● **WORK REQUIRED**
Although the data below holds other lines too, output only those from the line with "From S2P Require Import Interfaces." up to and including the line with "law_exclusive : forall", exactly as they appear.

(Collected data)
:::

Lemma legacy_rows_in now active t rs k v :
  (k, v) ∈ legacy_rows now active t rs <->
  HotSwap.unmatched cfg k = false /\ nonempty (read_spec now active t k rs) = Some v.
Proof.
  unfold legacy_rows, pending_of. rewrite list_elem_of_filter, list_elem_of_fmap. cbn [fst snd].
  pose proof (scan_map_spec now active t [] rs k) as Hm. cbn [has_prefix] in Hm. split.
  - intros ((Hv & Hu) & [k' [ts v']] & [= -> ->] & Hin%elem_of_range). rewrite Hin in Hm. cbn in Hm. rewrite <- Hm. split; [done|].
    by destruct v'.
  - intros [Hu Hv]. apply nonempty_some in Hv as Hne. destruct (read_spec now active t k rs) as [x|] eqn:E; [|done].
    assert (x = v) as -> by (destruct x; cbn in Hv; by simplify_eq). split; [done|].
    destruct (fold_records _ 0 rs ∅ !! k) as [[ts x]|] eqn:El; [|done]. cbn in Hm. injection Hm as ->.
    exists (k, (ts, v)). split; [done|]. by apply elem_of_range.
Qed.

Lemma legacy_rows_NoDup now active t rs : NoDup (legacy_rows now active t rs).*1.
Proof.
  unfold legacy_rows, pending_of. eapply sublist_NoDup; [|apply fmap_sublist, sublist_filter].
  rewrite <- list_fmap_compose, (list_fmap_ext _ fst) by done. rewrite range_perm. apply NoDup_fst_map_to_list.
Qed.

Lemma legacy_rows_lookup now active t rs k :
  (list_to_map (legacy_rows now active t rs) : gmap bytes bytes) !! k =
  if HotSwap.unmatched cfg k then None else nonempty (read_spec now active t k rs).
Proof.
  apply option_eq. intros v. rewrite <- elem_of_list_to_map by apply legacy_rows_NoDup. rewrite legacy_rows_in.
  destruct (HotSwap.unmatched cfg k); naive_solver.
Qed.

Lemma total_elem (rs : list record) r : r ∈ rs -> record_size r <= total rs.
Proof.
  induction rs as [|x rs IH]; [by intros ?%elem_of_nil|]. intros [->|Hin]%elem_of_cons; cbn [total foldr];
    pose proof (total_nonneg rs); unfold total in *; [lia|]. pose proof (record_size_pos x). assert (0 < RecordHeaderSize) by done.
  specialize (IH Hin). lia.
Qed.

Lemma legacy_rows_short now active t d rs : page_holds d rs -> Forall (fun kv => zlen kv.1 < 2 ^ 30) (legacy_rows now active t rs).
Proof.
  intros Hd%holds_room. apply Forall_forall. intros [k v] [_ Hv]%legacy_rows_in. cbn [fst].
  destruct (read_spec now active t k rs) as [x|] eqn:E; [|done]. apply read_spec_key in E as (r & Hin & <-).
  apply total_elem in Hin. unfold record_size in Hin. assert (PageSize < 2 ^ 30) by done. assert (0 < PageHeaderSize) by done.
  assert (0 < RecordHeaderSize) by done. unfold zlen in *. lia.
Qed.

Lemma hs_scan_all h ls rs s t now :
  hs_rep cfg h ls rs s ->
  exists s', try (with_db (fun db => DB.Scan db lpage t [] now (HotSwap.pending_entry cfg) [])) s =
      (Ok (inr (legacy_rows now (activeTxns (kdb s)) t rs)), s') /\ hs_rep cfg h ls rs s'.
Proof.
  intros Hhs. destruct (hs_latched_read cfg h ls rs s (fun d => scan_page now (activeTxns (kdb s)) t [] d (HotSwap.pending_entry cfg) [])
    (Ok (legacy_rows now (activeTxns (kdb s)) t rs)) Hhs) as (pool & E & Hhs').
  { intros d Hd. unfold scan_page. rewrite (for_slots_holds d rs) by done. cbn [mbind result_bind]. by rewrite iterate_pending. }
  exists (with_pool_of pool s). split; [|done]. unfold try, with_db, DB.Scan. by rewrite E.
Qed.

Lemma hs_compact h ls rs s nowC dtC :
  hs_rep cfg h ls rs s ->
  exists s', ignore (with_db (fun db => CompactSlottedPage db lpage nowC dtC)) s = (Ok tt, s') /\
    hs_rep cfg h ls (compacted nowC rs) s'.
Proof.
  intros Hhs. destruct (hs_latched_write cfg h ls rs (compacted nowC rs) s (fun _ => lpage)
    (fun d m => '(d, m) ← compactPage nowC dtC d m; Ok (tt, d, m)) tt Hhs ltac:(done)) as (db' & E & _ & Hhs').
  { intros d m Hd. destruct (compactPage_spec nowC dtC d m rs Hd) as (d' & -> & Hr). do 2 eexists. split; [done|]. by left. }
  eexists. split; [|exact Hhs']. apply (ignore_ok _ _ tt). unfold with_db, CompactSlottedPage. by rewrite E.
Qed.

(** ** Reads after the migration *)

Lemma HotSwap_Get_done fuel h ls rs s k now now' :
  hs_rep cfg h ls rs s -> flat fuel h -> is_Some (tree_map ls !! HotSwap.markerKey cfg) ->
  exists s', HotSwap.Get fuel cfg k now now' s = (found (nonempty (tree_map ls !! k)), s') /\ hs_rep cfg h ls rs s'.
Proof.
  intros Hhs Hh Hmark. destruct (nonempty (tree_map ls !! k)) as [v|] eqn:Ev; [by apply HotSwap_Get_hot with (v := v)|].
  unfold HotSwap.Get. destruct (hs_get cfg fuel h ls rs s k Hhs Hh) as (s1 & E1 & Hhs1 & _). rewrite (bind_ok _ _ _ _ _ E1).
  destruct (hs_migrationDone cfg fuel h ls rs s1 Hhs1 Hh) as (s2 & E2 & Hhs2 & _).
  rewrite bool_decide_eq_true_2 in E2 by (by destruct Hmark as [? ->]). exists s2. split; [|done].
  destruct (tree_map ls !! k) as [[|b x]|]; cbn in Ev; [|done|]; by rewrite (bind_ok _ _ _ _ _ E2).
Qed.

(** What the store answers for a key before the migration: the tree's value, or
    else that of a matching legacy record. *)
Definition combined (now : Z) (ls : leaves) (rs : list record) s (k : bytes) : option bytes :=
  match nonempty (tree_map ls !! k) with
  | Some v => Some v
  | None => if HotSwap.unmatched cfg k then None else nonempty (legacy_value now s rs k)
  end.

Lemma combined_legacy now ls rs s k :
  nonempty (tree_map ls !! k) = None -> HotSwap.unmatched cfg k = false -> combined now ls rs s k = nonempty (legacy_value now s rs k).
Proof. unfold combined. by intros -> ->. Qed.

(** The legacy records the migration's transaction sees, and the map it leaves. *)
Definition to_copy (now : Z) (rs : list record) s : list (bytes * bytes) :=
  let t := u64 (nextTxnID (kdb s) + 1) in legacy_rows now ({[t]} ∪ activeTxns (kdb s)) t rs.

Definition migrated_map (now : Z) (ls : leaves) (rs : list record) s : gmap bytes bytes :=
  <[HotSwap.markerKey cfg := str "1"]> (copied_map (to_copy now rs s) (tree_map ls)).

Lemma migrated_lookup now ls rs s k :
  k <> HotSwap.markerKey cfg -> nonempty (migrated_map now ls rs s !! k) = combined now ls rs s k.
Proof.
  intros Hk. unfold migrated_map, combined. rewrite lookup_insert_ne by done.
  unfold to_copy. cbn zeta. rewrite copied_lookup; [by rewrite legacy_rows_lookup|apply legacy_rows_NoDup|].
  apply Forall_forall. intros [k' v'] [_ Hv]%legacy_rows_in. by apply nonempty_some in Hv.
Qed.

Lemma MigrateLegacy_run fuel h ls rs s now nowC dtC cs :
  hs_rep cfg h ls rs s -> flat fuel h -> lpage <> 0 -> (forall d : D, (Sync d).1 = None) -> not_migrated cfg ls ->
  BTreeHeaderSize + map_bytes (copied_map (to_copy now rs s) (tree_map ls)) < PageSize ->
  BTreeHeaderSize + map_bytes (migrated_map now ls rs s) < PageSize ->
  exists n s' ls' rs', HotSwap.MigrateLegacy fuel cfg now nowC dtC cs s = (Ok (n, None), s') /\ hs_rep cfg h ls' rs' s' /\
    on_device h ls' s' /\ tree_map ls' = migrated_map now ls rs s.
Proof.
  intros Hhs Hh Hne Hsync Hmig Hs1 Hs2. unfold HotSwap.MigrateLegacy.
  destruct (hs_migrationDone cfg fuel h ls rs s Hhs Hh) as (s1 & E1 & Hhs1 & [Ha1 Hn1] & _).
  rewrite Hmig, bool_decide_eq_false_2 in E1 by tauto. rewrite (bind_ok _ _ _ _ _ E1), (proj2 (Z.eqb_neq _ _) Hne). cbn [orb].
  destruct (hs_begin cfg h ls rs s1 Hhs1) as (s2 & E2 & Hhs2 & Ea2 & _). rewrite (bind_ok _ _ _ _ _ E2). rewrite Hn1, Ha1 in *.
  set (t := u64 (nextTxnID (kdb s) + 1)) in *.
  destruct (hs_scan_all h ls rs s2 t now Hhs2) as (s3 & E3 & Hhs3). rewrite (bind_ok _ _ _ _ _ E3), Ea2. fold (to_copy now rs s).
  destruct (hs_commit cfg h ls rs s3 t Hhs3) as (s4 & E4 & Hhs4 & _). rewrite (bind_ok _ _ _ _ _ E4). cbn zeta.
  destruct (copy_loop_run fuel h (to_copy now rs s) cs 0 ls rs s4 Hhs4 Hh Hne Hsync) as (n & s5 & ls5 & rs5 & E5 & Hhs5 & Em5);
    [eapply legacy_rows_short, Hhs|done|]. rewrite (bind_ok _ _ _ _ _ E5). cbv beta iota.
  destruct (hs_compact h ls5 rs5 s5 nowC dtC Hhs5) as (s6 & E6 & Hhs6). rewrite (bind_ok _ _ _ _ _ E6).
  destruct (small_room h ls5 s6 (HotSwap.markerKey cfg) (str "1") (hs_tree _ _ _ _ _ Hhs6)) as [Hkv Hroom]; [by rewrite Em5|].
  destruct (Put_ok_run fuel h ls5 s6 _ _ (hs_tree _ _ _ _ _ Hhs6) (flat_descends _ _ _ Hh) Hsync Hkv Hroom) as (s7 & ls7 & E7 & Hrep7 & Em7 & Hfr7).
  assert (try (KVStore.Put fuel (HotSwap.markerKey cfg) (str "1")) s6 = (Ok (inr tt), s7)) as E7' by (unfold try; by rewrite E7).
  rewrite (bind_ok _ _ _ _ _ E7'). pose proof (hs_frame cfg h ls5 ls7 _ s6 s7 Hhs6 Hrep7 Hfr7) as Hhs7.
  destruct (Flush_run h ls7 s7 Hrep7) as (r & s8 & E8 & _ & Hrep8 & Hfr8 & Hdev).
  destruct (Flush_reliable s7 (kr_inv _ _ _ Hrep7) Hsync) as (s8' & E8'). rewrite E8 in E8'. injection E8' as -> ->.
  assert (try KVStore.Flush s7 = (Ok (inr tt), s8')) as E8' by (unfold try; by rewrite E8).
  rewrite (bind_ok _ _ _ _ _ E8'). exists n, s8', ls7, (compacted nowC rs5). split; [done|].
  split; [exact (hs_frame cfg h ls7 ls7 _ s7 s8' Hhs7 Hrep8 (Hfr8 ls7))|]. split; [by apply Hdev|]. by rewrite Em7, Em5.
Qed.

:::

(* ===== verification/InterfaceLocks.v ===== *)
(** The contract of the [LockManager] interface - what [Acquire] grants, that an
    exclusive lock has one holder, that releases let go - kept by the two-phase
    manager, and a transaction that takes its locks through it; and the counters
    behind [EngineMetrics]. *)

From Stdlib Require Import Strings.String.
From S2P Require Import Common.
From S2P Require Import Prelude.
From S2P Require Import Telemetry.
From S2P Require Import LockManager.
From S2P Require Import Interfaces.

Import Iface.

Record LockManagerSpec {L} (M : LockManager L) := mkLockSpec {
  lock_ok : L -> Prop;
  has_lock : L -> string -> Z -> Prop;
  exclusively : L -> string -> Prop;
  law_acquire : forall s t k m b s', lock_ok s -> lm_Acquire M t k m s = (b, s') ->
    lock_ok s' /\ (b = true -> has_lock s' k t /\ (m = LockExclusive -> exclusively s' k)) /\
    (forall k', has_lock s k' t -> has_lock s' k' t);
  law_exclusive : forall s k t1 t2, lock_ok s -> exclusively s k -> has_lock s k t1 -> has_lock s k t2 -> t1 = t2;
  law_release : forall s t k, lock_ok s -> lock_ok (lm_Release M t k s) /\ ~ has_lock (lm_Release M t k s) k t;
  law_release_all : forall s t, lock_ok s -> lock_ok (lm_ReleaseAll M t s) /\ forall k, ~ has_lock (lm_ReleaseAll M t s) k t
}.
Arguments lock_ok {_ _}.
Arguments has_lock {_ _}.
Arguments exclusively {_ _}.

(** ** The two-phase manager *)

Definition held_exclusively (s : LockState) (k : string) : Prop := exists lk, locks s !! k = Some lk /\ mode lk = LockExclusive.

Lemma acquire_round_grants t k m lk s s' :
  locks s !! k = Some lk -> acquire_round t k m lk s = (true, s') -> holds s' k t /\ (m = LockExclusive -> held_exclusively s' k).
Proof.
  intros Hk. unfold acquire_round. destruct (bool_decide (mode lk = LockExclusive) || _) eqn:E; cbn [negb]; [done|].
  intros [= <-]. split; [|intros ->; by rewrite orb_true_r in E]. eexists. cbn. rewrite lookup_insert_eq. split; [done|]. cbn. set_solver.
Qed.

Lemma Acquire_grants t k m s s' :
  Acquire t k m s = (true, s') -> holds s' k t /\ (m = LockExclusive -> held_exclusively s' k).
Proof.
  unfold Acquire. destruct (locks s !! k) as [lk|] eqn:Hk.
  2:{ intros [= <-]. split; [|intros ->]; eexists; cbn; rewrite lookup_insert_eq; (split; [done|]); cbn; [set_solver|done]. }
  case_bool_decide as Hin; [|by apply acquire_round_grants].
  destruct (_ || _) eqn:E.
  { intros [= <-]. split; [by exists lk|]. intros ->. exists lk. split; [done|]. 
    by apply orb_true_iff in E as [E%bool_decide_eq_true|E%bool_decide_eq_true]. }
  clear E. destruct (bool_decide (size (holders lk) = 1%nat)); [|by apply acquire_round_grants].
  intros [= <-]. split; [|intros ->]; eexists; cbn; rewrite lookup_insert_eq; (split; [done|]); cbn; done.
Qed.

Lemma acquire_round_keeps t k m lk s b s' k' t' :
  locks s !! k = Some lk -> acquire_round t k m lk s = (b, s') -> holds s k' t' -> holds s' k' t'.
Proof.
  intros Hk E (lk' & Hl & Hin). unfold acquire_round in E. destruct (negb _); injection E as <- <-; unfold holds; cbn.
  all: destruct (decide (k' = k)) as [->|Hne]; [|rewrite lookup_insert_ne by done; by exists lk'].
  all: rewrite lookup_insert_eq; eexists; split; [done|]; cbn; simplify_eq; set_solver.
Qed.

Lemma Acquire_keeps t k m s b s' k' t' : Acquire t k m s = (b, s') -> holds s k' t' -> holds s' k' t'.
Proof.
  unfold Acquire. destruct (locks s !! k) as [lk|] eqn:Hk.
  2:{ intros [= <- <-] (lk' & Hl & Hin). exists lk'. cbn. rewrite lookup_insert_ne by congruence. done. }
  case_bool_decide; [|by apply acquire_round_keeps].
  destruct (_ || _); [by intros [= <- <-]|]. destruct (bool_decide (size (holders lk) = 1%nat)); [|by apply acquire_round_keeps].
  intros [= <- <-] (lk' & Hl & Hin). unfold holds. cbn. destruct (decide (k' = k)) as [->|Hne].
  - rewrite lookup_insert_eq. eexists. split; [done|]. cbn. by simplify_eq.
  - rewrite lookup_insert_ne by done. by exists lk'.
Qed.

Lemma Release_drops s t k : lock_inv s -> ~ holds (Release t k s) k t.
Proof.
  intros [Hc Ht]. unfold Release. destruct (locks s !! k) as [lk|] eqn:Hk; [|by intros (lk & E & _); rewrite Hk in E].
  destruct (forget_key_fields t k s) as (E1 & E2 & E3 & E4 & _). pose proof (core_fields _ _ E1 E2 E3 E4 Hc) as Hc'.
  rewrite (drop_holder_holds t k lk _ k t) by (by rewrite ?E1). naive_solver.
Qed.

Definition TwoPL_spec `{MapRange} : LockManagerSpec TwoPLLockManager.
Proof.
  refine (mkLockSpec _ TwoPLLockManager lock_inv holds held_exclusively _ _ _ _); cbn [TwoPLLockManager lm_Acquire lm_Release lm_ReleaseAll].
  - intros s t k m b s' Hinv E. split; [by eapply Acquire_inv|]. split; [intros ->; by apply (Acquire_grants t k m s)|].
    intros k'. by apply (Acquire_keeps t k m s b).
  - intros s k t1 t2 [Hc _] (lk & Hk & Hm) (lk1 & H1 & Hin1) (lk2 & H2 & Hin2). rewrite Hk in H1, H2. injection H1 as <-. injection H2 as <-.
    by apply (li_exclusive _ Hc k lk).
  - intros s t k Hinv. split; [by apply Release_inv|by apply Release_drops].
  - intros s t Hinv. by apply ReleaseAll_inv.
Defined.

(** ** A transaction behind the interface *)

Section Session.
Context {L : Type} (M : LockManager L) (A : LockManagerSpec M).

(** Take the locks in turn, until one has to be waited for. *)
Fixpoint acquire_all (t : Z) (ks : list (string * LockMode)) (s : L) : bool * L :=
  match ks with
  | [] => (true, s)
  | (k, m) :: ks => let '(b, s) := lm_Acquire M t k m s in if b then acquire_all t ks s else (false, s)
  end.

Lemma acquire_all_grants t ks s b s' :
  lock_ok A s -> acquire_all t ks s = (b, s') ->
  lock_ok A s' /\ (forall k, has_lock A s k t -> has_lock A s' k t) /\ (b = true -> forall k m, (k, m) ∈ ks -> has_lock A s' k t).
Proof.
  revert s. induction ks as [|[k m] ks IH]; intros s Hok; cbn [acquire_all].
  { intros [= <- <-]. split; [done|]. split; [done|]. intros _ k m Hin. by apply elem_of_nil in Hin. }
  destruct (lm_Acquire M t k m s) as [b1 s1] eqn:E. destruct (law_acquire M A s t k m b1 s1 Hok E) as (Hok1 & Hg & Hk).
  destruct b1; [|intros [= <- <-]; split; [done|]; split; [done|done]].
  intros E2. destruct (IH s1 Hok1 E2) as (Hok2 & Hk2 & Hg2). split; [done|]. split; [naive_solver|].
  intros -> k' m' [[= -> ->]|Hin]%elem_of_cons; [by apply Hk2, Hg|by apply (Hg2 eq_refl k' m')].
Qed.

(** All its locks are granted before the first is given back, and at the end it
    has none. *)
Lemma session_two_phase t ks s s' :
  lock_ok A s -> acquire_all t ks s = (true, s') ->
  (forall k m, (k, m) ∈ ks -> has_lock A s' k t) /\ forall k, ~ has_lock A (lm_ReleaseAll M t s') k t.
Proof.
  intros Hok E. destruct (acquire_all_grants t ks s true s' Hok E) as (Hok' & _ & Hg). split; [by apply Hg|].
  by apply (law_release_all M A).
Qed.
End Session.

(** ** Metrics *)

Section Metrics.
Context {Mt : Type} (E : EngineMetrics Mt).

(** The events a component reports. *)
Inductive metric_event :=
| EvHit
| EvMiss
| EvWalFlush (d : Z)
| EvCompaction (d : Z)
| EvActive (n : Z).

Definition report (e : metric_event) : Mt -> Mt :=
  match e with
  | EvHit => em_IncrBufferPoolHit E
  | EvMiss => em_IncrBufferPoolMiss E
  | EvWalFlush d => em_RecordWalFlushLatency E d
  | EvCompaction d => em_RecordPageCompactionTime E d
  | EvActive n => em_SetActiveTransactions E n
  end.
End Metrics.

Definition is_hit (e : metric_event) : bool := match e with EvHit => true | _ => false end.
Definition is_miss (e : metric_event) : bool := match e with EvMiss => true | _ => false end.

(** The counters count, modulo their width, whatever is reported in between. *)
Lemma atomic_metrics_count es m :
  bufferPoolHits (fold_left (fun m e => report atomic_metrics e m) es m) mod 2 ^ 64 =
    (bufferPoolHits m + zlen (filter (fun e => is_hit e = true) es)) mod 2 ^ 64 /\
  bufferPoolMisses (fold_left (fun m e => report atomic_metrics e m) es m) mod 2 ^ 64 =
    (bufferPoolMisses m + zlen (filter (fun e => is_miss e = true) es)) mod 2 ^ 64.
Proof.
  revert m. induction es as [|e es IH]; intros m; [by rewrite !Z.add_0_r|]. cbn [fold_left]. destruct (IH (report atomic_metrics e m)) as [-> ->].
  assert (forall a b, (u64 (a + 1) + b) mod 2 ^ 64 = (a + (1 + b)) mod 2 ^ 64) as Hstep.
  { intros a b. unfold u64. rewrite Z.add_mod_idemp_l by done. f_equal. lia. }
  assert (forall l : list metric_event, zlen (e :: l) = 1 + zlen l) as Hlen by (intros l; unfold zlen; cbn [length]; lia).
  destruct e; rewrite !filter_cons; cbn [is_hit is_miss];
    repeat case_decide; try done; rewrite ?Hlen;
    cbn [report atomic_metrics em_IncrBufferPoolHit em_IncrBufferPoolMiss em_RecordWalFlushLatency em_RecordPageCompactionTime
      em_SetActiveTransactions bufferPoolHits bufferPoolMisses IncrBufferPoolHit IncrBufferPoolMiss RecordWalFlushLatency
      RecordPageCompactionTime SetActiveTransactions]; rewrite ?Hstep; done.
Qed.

:::

● **WRITTEN RESPONSE**
From S2P Require Import Interfaces.

Import Iface.

Record LockManagerSpec {L} (M : LockManager L) := mkLockSpec {
  lock_ok : L -> Prop;
  has_lock : L -> string -> Z -> Prop;
  exclusively : L -> string -> Prop;
  law_acquire : forall s t k m b s', lock_ok s -> lm_Acquire M t k m s = (b, s') ->
    lock_ok s' /\ (b = true -> has_lock s' k t /\ (m = LockExclusive -> exclusively s' k)) /\
    (forall k', has_lock s k' t -> has_lock s' k' t);
  law_exclusive : forall s k t1 t2, lock_ok s -> exclusively s k -> has_lock s k t1 -> has_lock s k t2 -> t1 = t2;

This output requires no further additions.